- _The problem_
Return exactly the span of lines that opens with the line containing "Keycard.VerifyPin unit Scenario.rejectedPin]" and closes with the last line of the data, inclusive.

Dataset section start

Lemma run_keeps_bounded (ops : list (Op Transaction)) :
  forall k, bounded k ->
            bounded (run Transaction serialize keccak256 hashMessage address ops k).
Proof.
  unfold run. induction ops as [| o ops IH]; intros k Hk; [exact Hk |].
  cbn [fold_left]. apply IH. now apply step_keeps_bounded.
Qed.

End Runs.

Lemma fresh_bounded : bounded fresh.
Proof. split; [now left | discriminate]. Qed.

End KeycardRunFacts.

Section KeycardGates.

Context {Transaction : Type}.
Context (serialize : Transaction -> option (list ascii)).
Context (keccak256 hashMessage : list ascii -> list ascii).
Context (address : list ascii -> option (list ascii)).

(** X17.  On a service that is not connected (new, or after [disconnect])
    [verifyPin], [derivePublicKey], [getEthereumAddress], [signTransaction]
    and [signMessage] all throw 'Keycard not connected', whatever their
    argument; none issues a card command and the service is left as it
    was. *)
Theorem unconnected_service_refuses (k : Keycard.Service) :
  Keycard.isConnected k = false ->
  (forall pin, Keycard.verifyPin pin k = (inl Keycard.KeycardNotConnected, k))
  /\ (forall path, Keycard.derivePublicKey path k
                   = (inl Keycard.KeycardNotConnected, k))
  /\ (forall path, Keycard.getEthereumAddress address path k
                   = (inl Keycard.KeycardNotConnected, k))
  /\ (forall transaction,
         Keycard.signTransaction Transaction serialize keccak256 transaction k
         = (inl Keycard.KeycardNotConnected, k))
  /\ (forall message, Keycard.signMessage hashMessage message k
                      = (inl Keycard.KeycardNotConnected, k)).
Proof.
  intros Hc. repeat split; intros x.
  - unfold Keycard.verifyPin. now rewrite Hc.
  - unfold Keycard.derivePublicKey. now rewrite Hc.
  - unfold Keycard.getEthereumAddress, Keycard.derivePublicKey. now rewrite Hc.
  - unfold Keycard.signTransaction. now rewrite Hc.
  - unfold Keycard.signMessage. now rewrite Hc.
Qed.

(** X19.  After any sequence of calls on a new service the stored
    [pinRetries], when there is a status, is at most 3: nothing raises the
    counter above the value [initializeKeycard] gives it, and in particular
    a successful verification does not restore it. *)
Theorem storedRetries_at_most_three
    (ops : list (Keycard.Op Transaction)) (n : Z) :
  Keycard.storedRetries
    (Keycard.run Transaction serialize keccak256 hashMessage address ops Keycard.fresh)
  = Some n ->
  (n <= 3)%Z.
Proof.
  intros H.
  destruct (KeycardRunFacts.run_keeps_bounded serialize keccak256 hashMessage
              address ops Keycard.fresh KeycardRunFacts.fresh_bounded) as [_ Hle].
  now apply Hle.
Qed.

(** X20.  On a connected service [signMessage] returns, for every message,
    a string that [isValidSignature] accepts, and [signTransaction] returns
    one in its [signature] field. *)
Theorem signatures_pass_isValidSignature
    (k : Keycard.Service) (message : list ascii)
    (transaction : Transaction) (serialized : list ascii) :
  Keycard.isConnected k = true ->
  serialize transaction = Some serialized ->
  (exists sg, fst (Keycard.signMessage hashMessage message k) = inr sg
              /\ HelperText.isValidSignature sg = true)
  /\ (exists res,
         fst (Keycard.signTransaction Transaction serialize keccak256 transaction k)
         = inr res
         /\ HelperText.isValidSignature (Keycard.signature res) = true).
Proof.
  intros Hc Hs. split.
  - unfold Keycard.signMessage. rewrite Hc. cbn [negb].
    eexists. split; [reflexivity |]. vm_compute. reflexivity.
  - unfold Keycard.signTransaction. rewrite Hc, Hs. cbn [negb].
    eexists. split; [reflexivity |]. vm_compute. reflexivity.
Qed.

End KeycardGates.

Lemma unconnected_service_refuses_witness :
  Keycard.verifyPin Scenario.acceptedPin Keycard.fresh
  = (inl Keycard.KeycardNotConnected, Keycard.fresh).
Proof.
  destruct (unconnected_service_refuses (Transaction := unit)
              Scenario.serialize Scenario.keccak256 Scenario.keccak256
              (fun _ => None) Keycard.fresh eq_refl) as (Hverify & _).
  apply Hverify.
Defined.

Lemma storedRetries_at_most_three_witness : (2 <= 3)%Z.
Proof.
  apply (storedRetries_at_most_three (Transaction := unit)
           Scenario.serialize Scenario.keccak256 Scenario.keccak256 (fun _ => None)
           [Keycard.InitializeKeycard unit;
            Keycard.VerifyPin unit Scenario.rejectedPin]
           2%Z).
  reflexivity.
Defined.

Lemma signatures_pass_isValidSignature_witness :
  exists sg,
    fst (Keycard.signMessage Scenario.keccak256 (chars "hello") Scenario.connected)
    = inr sg
    /\ HelperText.isValidSignature sg = true.
Proof.
  apply (proj1 (signatures_pass_isValidSignature (Transaction := unit)
                  Scenario.serialize Scenario.keccak256 Scenario.keccak256
                  Scenario.connected (chars "hello") tt (chars "0xf86a")
                  eq_refl eq_refl)).
Defined.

Dataset section end

- _Result_
            Keycard.VerifyPin unit Scenario.rejectedPin]
           2%Z).
  reflexivity.
Defined.

Lemma signatures_pass_isValidSignature_witness :
  exists sg,
    fst (Keycard.signMessage Scenario.keccak256 (chars "hello") Scenario.connected)
    = inr sg
    /\ HelperText.isValidSignature sg = true.
Proof.
  apply (proj1 (signatures_pass_isValidSignature (Transaction := unit)
                  Scenario.serialize Scenario.keccak256 Scenario.keccak256
                  Scenario.connected (chars "hello") tt (chars "0xf86a")
                  eq_refl eq_refl)).
Defined.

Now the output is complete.